PROVIDED ENTRIES:
(** * reviewer.py: a pull-request reviewer, embedded and verified

    The program fetches the diff of a pull request, asks a chat model for a
    verdict, reads the verdict off the first words of the answer and posts an
    approving or a change-requesting review.

    The embedding is shallow.  Pure code ([extract_github_info], the string
    tests of [_push_review]) becomes Rocq functions; code that talks to the
    outside ([requests.get], [requests.post], [openai.ChatCompletion.create],
    [LOGGER], [time.sleep], [print]) runs in a small monad that records the
    calls it makes, in order, and ends in a returned value or in a raised
    Python exception. *)

From Stdlib Require Import ZArith NArith Ascii String List Bool Lia.
From stdpp Require Import base tactics option list strings pretty gmap.

Local Open Scope Z_scope.

(** ** Python strings

    A Python [str] is a sequence of code points.  It is modelled as a Rocq
    [string], each character standing for the code point of the same number,
    so the model covers the texts whose code points are all below 256.  On
    these, [str.lower] maps characters one by one, which is how [lower] is
    written. *)

Module PyStr.

Definition code (c : ascii) : N := N_of_ascii c.

(** [str.isspace] on one code point, as [str.strip] uses it: TAB to CR, the
    separators FS to US, the space, NEL and the no-break space. *)
Definition isspace (c : ascii) : bool :=
  let n := code c in
  ((9 <=? n) && (n <=? 13) || (28 <=? n) && (n <=? 32)
   || (n =? 133) || (n =? 160))%N.

(** [str.lower] on one code point: A to Z and the capital letters of the
    Latin-1 block (all of C0 to DE but the multiplication sign D7). *)
Definition lower_char (c : ascii) : ascii :=
  let n := code c in
  if ((65 <=? n) && (n <=? 90)
      || (192 <=? n) && (n <=? 222) && negb (n =? 215))%N
  then ascii_of_N (n + 32) else c.

Fixpoint lower (s : string) : string :=
  match s with
  | EmptyString => EmptyString
  | String c r => String (lower_char c) (lower r)
  end.

Fixpoint lstrip (s : string) : string :=
  match s with
  | EmptyString => EmptyString
  | String c r => if isspace c then lstrip r else s
  end.

Fixpoint rstrip (s : string) : string :=
  match s with
  | EmptyString => EmptyString
  | String c r =>
      match rstrip r with
      | EmptyString => if isspace c then EmptyString else String c EmptyString
      | r' => String c r'
      end
  end.

(** [s.strip()] *)
Definition strip (s : string) : string := rstrip (lstrip s).

(** [s.startswith(p)] *)
Fixpoint startswith (s p : string) {struct p} : bool :=
  match p, s with
  | EmptyString, _ => true
  | String a p', String b s' => if Ascii.eqb a b then startswith s' p' else false
  | String _ _, EmptyString => false
  end.

(** [len(s)] *)
Definition len (s : string) : nat := String.length s.

(** [s[n:]] for [n >= 0] *)
Fixpoint slice_from (n : nat) (s : string) : string :=
  match n, s with
  | O, _ => s
  | S n', String _ r => slice_from n' r
  | S _, EmptyString => EmptyString
  end.

(** Every character of [s] satisfies [p]. *)
Fixpoint all (p : ascii -> bool) (s : string) : bool :=
  match s with
  | EmptyString => true
  | String c r => p c && all p r
  end.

YOUR ASSIGNMENT:
Copy the listing above out again in its entirety, exactly as written.

EXPECTED ANSWER:
(** * reviewer.py: a pull-request reviewer, embedded and verified

    The program fetches the diff of a pull request, asks a chat model for a
    verdict, reads the verdict off the first words of the answer and posts an
    approving or a change-requesting review.

    The embedding is shallow.  Pure code ([extract_github_info], the string
    tests of [_push_review]) becomes Rocq functions; code that talks to the
    outside ([requests.get], [requests.post], [openai.ChatCompletion.create],
    [LOGGER], [time.sleep], [print]) runs in a small monad that records the
    calls it makes, in order, and ends in a returned value or in a raised
    Python exception. *)

From Stdlib Require Import ZArith NArith Ascii String List Bool Lia.
From stdpp Require Import base tactics option list strings pretty gmap.

Local Open Scope Z_scope.

(** ** Python strings

    A Python [str] is a sequence of code points.  It is modelled as a Rocq
    [string], each character standing for the code point of the same number,
    so the model covers the texts whose code points are all below 256.  On
    these, [str.lower] maps characters one by one, which is how [lower] is
    written. *)

Module PyStr.

Definition code (c : ascii) : N := N_of_ascii c.

(** [str.isspace] on one code point, as [str.strip] uses it: TAB to CR, the
    separators FS to US, the space, NEL and the no-break space. *)
Definition isspace (c : ascii) : bool :=
  let n := code c in
  ((9 <=? n) && (n <=? 13) || (28 <=? n) && (n <=? 32)
   || (n =? 133) || (n =? 160))%N.

(** [str.lower] on one code point: A to Z and the capital letters of the
    Latin-1 block (all of C0 to DE but the multiplication sign D7). *)
Definition lower_char (c : ascii) : ascii :=
  let n := code c in
  if ((65 <=? n) && (n <=? 90)
      || (192 <=? n) && (n <=? 222) && negb (n =? 215))%N
  then ascii_of_N (n + 32) else c.

Fixpoint lower (s : string) : string :=
  match s with
  | EmptyString => EmptyString
  | String c r => String (lower_char c) (lower r)
  end.

Fixpoint lstrip (s : string) : string :=
  match s with
  | EmptyString => EmptyString
  | String c r => if isspace c then lstrip r else s
  end.

Fixpoint rstrip (s : string) : string :=
  match s with
  | EmptyString => EmptyString
  | String c r =>
      match rstrip r with
      | EmptyString => if isspace c then EmptyString else String c EmptyString
      | r' => String c r'
      end
  end.

(** [s.strip()] *)
Definition strip (s : string) : string := rstrip (lstrip s).

(** [s.startswith(p)] *)
Fixpoint startswith (s p : string) {struct p} : bool :=
  match p, s with
  | EmptyString, _ => true
  | String a p', String b s' => if Ascii.eqb a b then startswith s' p' else false
  | String _ _, EmptyString => false
  end.

(** [len(s)] *)
Definition len (s : string) : nat := String.length s.

(** [s[n:]] for [n >= 0] *)
Fixpoint slice_from (n : nat) (s : string) : string :=
  match n, s with
  | O, _ => s
  | S n', String _ r => slice_from n' r
  | S _, EmptyString => EmptyString
  end.

(** Every character of [s] satisfies [p]. *)
Fixpoint all (p : ascii -> bool) (s : string) : bool :=
  match s with
  | EmptyString => true
  | String c r => p c && all p r
  end.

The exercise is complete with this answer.